=== SUPPLIED RECORDS ===

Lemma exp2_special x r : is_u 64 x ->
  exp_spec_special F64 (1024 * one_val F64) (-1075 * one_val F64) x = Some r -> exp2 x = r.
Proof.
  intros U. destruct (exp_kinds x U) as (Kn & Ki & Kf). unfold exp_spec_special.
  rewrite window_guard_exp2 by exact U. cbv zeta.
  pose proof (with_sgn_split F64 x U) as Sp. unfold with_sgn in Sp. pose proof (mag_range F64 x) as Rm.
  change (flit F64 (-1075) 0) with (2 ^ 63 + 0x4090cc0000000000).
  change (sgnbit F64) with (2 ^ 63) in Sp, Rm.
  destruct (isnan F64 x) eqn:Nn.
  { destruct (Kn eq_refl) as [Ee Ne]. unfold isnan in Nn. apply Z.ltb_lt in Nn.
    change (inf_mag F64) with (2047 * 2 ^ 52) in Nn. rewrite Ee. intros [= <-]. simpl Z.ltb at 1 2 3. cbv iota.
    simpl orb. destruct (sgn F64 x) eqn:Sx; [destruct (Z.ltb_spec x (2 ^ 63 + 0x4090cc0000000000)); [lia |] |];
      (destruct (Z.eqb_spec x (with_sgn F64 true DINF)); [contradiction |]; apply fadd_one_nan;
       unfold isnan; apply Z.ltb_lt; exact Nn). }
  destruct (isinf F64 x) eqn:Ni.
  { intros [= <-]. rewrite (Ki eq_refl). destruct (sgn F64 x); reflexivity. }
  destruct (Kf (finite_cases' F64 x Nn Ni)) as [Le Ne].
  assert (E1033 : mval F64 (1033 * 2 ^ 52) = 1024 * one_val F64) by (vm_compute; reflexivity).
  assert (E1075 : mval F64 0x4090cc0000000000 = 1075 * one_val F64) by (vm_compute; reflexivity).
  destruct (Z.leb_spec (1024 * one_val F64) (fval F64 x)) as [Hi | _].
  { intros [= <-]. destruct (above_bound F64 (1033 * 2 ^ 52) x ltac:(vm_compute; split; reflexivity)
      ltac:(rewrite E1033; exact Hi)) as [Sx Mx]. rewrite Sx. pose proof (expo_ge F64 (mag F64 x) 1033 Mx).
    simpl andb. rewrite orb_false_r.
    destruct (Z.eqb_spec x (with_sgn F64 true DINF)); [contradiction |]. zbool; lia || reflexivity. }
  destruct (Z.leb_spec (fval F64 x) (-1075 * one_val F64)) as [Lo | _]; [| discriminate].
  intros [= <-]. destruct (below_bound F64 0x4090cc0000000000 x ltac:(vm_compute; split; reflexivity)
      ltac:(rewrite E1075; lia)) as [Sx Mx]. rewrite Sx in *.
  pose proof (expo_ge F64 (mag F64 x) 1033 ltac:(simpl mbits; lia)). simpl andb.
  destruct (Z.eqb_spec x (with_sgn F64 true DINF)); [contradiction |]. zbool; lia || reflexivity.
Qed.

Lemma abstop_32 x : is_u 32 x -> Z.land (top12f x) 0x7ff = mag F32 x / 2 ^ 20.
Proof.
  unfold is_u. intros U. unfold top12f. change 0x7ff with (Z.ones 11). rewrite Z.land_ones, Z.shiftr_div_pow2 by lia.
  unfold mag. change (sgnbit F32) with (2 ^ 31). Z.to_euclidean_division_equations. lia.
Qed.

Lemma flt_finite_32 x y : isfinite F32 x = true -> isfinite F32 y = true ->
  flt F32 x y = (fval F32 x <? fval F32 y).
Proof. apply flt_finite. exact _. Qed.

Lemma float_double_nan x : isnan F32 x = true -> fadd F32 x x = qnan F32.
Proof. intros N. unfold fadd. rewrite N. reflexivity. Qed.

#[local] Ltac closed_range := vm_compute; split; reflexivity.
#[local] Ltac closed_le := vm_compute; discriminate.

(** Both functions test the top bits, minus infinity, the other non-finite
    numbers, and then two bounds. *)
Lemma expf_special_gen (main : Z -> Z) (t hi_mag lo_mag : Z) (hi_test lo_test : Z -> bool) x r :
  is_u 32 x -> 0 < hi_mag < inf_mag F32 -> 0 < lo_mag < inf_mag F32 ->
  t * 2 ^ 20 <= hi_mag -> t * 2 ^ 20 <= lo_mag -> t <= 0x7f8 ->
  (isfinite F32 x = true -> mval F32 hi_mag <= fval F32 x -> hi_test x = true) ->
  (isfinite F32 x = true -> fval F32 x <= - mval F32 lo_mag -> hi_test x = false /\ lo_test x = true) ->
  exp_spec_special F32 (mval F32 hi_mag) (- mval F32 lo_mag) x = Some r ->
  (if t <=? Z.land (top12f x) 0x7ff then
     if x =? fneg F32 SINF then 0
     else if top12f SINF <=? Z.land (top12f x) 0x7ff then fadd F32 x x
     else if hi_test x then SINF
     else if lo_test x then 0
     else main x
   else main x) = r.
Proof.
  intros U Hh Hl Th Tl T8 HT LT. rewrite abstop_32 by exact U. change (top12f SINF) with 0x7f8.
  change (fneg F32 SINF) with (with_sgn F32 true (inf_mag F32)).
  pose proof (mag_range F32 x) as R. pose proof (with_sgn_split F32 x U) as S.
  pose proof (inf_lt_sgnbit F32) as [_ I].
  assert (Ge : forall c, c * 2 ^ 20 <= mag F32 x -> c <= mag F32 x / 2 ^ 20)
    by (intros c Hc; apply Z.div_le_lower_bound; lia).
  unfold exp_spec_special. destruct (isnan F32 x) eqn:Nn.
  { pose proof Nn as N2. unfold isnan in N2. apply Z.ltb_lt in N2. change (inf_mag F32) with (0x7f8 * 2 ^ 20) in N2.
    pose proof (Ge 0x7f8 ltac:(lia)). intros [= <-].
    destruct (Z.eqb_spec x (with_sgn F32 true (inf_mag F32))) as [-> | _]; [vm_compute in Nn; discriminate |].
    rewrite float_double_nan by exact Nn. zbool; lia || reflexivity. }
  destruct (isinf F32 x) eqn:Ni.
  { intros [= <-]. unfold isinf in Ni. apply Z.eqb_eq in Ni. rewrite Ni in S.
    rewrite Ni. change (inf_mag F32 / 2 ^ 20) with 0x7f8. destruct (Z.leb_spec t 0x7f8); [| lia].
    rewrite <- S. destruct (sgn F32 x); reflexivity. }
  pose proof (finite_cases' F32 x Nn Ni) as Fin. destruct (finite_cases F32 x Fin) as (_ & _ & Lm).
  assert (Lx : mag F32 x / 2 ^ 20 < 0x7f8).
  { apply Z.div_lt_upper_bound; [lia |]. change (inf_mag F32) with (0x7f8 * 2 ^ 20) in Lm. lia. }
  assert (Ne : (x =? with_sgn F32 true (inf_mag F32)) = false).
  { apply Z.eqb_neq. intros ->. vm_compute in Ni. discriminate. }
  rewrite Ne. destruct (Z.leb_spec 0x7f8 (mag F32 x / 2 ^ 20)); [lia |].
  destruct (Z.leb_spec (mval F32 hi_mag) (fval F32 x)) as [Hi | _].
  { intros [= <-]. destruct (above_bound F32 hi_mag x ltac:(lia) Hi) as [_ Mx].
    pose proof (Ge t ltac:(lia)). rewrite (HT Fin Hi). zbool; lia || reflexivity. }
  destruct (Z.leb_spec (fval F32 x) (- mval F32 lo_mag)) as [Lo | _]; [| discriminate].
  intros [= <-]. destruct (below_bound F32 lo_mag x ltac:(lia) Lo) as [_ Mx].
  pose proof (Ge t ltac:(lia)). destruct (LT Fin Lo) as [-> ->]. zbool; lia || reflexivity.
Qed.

===
=== SUPPLIED RECORDS ===

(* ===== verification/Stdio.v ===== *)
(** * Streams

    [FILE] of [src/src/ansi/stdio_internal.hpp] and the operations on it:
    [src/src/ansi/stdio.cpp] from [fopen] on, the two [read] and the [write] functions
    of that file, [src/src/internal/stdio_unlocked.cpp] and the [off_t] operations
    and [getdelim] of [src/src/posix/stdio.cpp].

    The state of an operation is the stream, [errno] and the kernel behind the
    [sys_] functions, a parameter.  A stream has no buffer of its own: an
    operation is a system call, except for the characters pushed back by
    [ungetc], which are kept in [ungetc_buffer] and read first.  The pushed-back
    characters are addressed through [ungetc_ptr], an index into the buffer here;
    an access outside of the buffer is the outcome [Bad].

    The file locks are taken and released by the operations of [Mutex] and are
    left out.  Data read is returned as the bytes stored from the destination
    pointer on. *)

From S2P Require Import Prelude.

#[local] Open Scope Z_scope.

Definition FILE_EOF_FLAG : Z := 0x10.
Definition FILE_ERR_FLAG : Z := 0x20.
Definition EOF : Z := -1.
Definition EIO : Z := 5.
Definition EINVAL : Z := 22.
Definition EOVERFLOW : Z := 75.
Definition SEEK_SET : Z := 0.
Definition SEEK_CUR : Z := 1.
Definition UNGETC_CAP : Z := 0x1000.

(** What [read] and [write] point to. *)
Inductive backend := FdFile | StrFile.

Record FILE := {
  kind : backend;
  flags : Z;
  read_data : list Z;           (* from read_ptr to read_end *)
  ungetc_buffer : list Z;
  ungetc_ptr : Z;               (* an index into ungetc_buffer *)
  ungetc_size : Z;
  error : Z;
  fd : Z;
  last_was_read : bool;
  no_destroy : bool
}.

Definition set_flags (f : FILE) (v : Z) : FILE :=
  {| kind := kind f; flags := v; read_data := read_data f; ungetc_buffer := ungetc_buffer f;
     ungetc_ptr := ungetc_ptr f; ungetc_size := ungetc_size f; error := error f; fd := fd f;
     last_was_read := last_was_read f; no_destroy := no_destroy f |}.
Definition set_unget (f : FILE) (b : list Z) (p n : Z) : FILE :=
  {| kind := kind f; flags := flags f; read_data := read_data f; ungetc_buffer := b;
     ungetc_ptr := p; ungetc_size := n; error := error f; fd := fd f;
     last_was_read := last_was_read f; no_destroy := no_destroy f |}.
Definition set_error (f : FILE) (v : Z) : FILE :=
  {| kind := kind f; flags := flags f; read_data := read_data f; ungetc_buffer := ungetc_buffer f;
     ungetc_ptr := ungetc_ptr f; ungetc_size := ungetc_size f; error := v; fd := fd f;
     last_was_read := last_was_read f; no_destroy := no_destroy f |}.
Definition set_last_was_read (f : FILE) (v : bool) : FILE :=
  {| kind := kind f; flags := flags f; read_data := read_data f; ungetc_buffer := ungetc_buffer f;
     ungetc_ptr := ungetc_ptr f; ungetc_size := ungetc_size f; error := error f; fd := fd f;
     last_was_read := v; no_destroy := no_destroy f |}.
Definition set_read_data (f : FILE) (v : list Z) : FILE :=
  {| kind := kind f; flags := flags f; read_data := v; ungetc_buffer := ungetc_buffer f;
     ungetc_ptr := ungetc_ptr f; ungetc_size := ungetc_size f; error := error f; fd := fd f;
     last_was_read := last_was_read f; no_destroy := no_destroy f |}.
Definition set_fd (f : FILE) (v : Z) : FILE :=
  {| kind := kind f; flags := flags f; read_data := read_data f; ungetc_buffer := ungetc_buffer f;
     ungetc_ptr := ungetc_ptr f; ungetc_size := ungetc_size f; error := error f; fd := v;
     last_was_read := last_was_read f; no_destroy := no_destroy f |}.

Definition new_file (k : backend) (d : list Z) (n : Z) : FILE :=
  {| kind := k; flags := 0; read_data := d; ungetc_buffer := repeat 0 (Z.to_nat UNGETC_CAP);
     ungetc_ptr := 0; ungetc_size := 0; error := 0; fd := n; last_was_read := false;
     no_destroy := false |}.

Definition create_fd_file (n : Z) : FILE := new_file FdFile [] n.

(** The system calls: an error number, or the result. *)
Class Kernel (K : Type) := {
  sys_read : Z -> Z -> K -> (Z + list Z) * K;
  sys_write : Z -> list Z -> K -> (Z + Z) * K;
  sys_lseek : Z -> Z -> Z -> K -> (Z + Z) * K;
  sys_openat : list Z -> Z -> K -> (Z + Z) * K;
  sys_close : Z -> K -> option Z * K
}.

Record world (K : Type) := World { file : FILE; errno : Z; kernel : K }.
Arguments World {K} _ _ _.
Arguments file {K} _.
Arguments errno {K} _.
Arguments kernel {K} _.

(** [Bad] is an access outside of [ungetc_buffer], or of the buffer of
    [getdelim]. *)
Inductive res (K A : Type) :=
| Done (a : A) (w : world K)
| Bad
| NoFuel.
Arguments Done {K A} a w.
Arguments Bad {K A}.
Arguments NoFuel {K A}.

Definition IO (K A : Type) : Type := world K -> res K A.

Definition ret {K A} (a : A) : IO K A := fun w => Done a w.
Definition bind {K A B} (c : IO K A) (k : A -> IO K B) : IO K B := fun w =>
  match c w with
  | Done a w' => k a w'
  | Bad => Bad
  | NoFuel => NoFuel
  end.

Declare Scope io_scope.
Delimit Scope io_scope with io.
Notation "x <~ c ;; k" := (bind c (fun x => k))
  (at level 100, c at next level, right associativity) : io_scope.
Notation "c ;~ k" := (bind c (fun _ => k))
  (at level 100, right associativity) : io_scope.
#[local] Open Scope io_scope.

===

WHAT IS EXPECTED:
Among the entries above, find the line with "destruct (isnan F64 x) eqn:Nn." and the line with "destruct (Kf (finite_cases'"; give again exactly these two lines and all lines between them.

RESPONSE BELOW:
  destruct (isnan F64 x) eqn:Nn.
  { destruct (Kn eq_refl) as [Ee Ne]. unfold isnan in Nn. apply Z.ltb_lt in Nn.
    change (inf_mag F64) with (2047 * 2 ^ 52) in Nn. rewrite Ee. intros [= <-]. simpl Z.ltb at 1 2 3. cbv iota.
    simpl orb. destruct (sgn F64 x) eqn:Sx; [destruct (Z.ltb_spec x (2 ^ 63 + 0x4090cc0000000000)); [lia |] |];
      (destruct (Z.eqb_spec x (with_sgn F64 true DINF)); [contradiction |]; apply fadd_one_nan;
       unfold isnan; apply Z.ltb_lt; exact Nn). }
  destruct (isinf F64 x) eqn:Ni.
  { intros [= <-]. rewrite (Ki eq_refl). destruct (sgn F64 x); reflexivity. }
  destruct (Kf (finite_cases' F64 x Nn Ni)) as [Le Ne].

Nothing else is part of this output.